Problem to work on:
The entries below must be repeated exactly. None may be skipped.

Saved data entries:

(** An average of no values is no number, and has no encoding. *)
Lemma empty_average args : ResultJSON (Average (NewAverageAggregator args)) = Err "json: unsupported value".
Proof. reflexivity. Qed.

End Aggregation.

(** ** Finding a DDL *)

Section Find.
Context `{DL : DDLLib} `{RX : Regexp} `{DF : DDLFiles}.

(** The search does not end at the first file of an agent, it takes the last. *)
Lemma find_locally_last fs agent libdirs pre f post :
  CachedDDL agent = None → each_file "agent" libdirs = pre ++ (agent, f) :: post →
  Forall (λ x, x.1 ≠ agent) post →
  FindLocally fs agent libdirs =
    match NewDDL fs f with
    | Ok d => Ok d
    | Err e => Err ("could not load agent " +:+ agent +:+ ": " +:+ e)
    | Panic p => Err ("could not load agent " +:+ agent +:+ ": " +:+ p)
    end.
Proof.
  intros Hc Hf Hpost. unfold FindLocally, EachFile. rewrite Hc, Hf, foldl_app. cbn [foldl fst snd].
  unfold find_cb at 2. rewrite String.eqb_refl. cbn [fst].
  assert (∀ s, foldl (λ s f, (find_cb fs agent f.1 f.2 s).1) s post = s) as ->.
  { clear Hf. induction Hpost as [|[n q] post Hn _ IH]; intros s; [done|]. cbn [foldl fst snd].
    unfold find_cb at 2. cbn in Hn. rewrite (proj2 (String.eqb_neq _ _) Hn). apply IH. }
  by destruct (NewDDL fs f).
Qed.

End Find.

(** The largest integer a user can give converts, and is refused once JSON made it a
    float. *)
Lemma largest_integer_refused :
  IsAnyInt (VInt KInt64 int64_max) = true ∧ IsIntFloat64 (VFloat64 (f64_of_Z int64_max)) = false.
Proof. split; vm_compute; reflexivity. Qed.

(** ** Concrete instances *)

(** Documents of a flat JSON: the members of an object, as numbers written in binary. *)
Definition flat_code : Type := nat * (Z * (Z * string)).

Definition float_code (f : float64) : flat_code :=
  match f with
  | Floats.SpecFloat.S754_zero s => (2, ((if s then 1 else 0)%Z, (0%Z, "")))
  | Floats.SpecFloat.S754_infinity s => (3, ((if s then 1 else 0)%Z, (0%Z, "")))
  | Floats.SpecFloat.S754_nan => (4, (0%Z, (0%Z, "")))
  | Floats.SpecFloat.S754_finite s m e => (5, ((if s then Z.neg m else Z.pos m), (e, "")))
  end.

Definition value_code (v : value) : flat_code :=
  match v with
  | VBool b => (1, ((if b then 1 else 0)%Z, (0%Z, "")))
  | VInt _ z => float_code (f64_of_Z z)
  | VFloat32 f | VFloat64 f => float_code f
  | VString s => (6, (0%Z, (0%Z, s)))
  | VMap _ => (7, (0%Z, (0%Z, "")))
  | VSlice _ => (8, (0%Z, (0%Z, "")))
  | VNil | VNilMap | VNilSlice | VOther => (0, (0%Z, (0%Z, "")))
  end.

Definition code_value (c : flat_code) : value :=
  let '(tag, (z, (e, s))) := c in
  match tag with
  | 1 => VBool (Z.eqb z 1)
  | 2 => VFloat64 (Floats.SpecFloat.S754_zero (Z.eqb z 1))
  | 3 => VFloat64 (Floats.SpecFloat.S754_infinity (Z.eqb z 1))
  | 4 => VFloat64 Floats.SpecFloat.S754_nan
  | 5 => VFloat64 (Floats.SpecFloat.S754_finite (z <? 0)%Z (Z.to_pos (Z.abs z)) e)
  | 6 => VString s
  | 7 => VMap []
  | 8 => VSlice []
  | _ => VNil
  end.

Fixpoint binary_digits (p : positive) : string :=
  match p with xH => "h" | xO p => String "0" (binary_digits p) | xI p => String "1" (binary_digits p) end.

Fixpoint parse_digits (s : string) : option positive :=
  match s with
  | String c rest =>
      if Ascii.eqb c "h" then Some xH
      else if Ascii.eqb c "0" then xO <$> parse_digits rest
      else if Ascii.eqb c "1" then xI <$> parse_digits rest else None
  | EmptyString => None
  end.

#[local] Instance demo_ddl_lib : DDLLib := {|
  ParseFloat64 := λ s, f64_of_Z <$> atoi s;
  json_Object := λ s,
    if json_null s || String.eqb s "{}" then Some []
    else p ← parse_digits s; l ← decode (A := list (string * flat_code)) p; Some (map (prod_map id code_value) l);
  json_Array := λ s, if String.eqb s "[]" || json_null s then Some [] else None;
|}.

Solution to this task:
(** An average of no values is no number, and has no encoding. *)
Lemma empty_average args : ResultJSON (Average (NewAverageAggregator args)) = Err "json: unsupported value".
Proof. reflexivity. Qed.

End Aggregation.

(** ** Finding a DDL *)

Section Find.
Context `{DL : DDLLib} `{RX : Regexp} `{DF : DDLFiles}.

(** The search does not end at the first file of an agent, it takes the last. *)
Lemma find_locally_last fs agent libdirs pre f post :
  CachedDDL agent = None → each_file "agent" libdirs = pre ++ (agent, f) :: post →
  Forall (λ x, x.1 ≠ agent) post →
  FindLocally fs agent libdirs =
    match NewDDL fs f with
    | Ok d => Ok d
    | Err e => Err ("could not load agent " +:+ agent +:+ ": " +:+ e)
    | Panic p => Err ("could not load agent " +:+ agent +:+ ": " +:+ p)
    end.
Proof.
  intros Hc Hf Hpost. unfold FindLocally, EachFile. rewrite Hc, Hf, foldl_app. cbn [foldl fst snd].
  unfold find_cb at 2. rewrite String.eqb_refl. cbn [fst].
  assert (∀ s, foldl (λ s f, (find_cb fs agent f.1 f.2 s).1) s post = s) as ->.
  { clear Hf. induction Hpost as [|[n q] post Hn _ IH]; intros s; [done|]. cbn [foldl fst snd].
    unfold find_cb at 2. cbn in Hn. rewrite (proj2 (String.eqb_neq _ _) Hn). apply IH. }
  by destruct (NewDDL fs f).
Qed.

End Find.

(** The largest integer a user can give converts, and is refused once JSON made it a
    float. *)
Lemma largest_integer_refused :
  IsAnyInt (VInt KInt64 int64_max) = true ∧ IsIntFloat64 (VFloat64 (f64_of_Z int64_max)) = false.
Proof. split; vm_compute; reflexivity. Qed.

(** ** Concrete instances *)

(** Documents of a flat JSON: the members of an object, as numbers written in binary. *)
Definition flat_code : Type := nat * (Z * (Z * string)).

Definition float_code (f : float64) : flat_code :=
  match f with
  | Floats.SpecFloat.S754_zero s => (2, ((if s then 1 else 0)%Z, (0%Z, "")))
  | Floats.SpecFloat.S754_infinity s => (3, ((if s then 1 else 0)%Z, (0%Z, "")))
  | Floats.SpecFloat.S754_nan => (4, (0%Z, (0%Z, "")))
  | Floats.SpecFloat.S754_finite s m e => (5, ((if s then Z.neg m else Z.pos m), (e, "")))
  end.

Definition value_code (v : value) : flat_code :=
  match v with
  | VBool b => (1, ((if b then 1 else 0)%Z, (0%Z, "")))
  | VInt _ z => float_code (f64_of_Z z)
  | VFloat32 f | VFloat64 f => float_code f
  | VString s => (6, (0%Z, (0%Z, s)))
  | VMap _ => (7, (0%Z, (0%Z, "")))
  | VSlice _ => (8, (0%Z, (0%Z, "")))
  | VNil | VNilMap | VNilSlice | VOther => (0, (0%Z, (0%Z, "")))
  end.

Definition code_value (c : flat_code) : value :=
  let '(tag, (z, (e, s))) := c in
  match tag with
  | 1 => VBool (Z.eqb z 1)
  | 2 => VFloat64 (Floats.SpecFloat.S754_zero (Z.eqb z 1))
  | 3 => VFloat64 (Floats.SpecFloat.S754_infinity (Z.eqb z 1))
  | 4 => VFloat64 Floats.SpecFloat.S754_nan
  | 5 => VFloat64 (Floats.SpecFloat.S754_finite (z <? 0)%Z (Z.to_pos (Z.abs z)) e)
  | 6 => VString s
  | 7 => VMap []
  | 8 => VSlice []
  | _ => VNil
  end.

Fixpoint binary_digits (p : positive) : string :=
  match p with xH => "h" | xO p => String "0" (binary_digits p) | xI p => String "1" (binary_digits p) end.

Fixpoint parse_digits (s : string) : option positive :=
  match s with
  | String c rest =>
      if Ascii.eqb c "h" then Some xH
      else if Ascii.eqb c "0" then xO <$> parse_digits rest
      else if Ascii.eqb c "1" then xI <$> parse_digits rest else None
  | EmptyString => None
  end.

#[local] Instance demo_ddl_lib : DDLLib := {|
  ParseFloat64 := λ s, f64_of_Z <$> atoi s;
  json_Object := λ s,
    if json_null s || String.eqb s "{}" then Some []
    else p ← parse_digits s; l ← decode (A := list (string * flat_code)) p; Some (map (prod_map id code_value) l);
  json_Array := λ s, if String.eqb s "[]" || json_null s then Some [] else None;
|}.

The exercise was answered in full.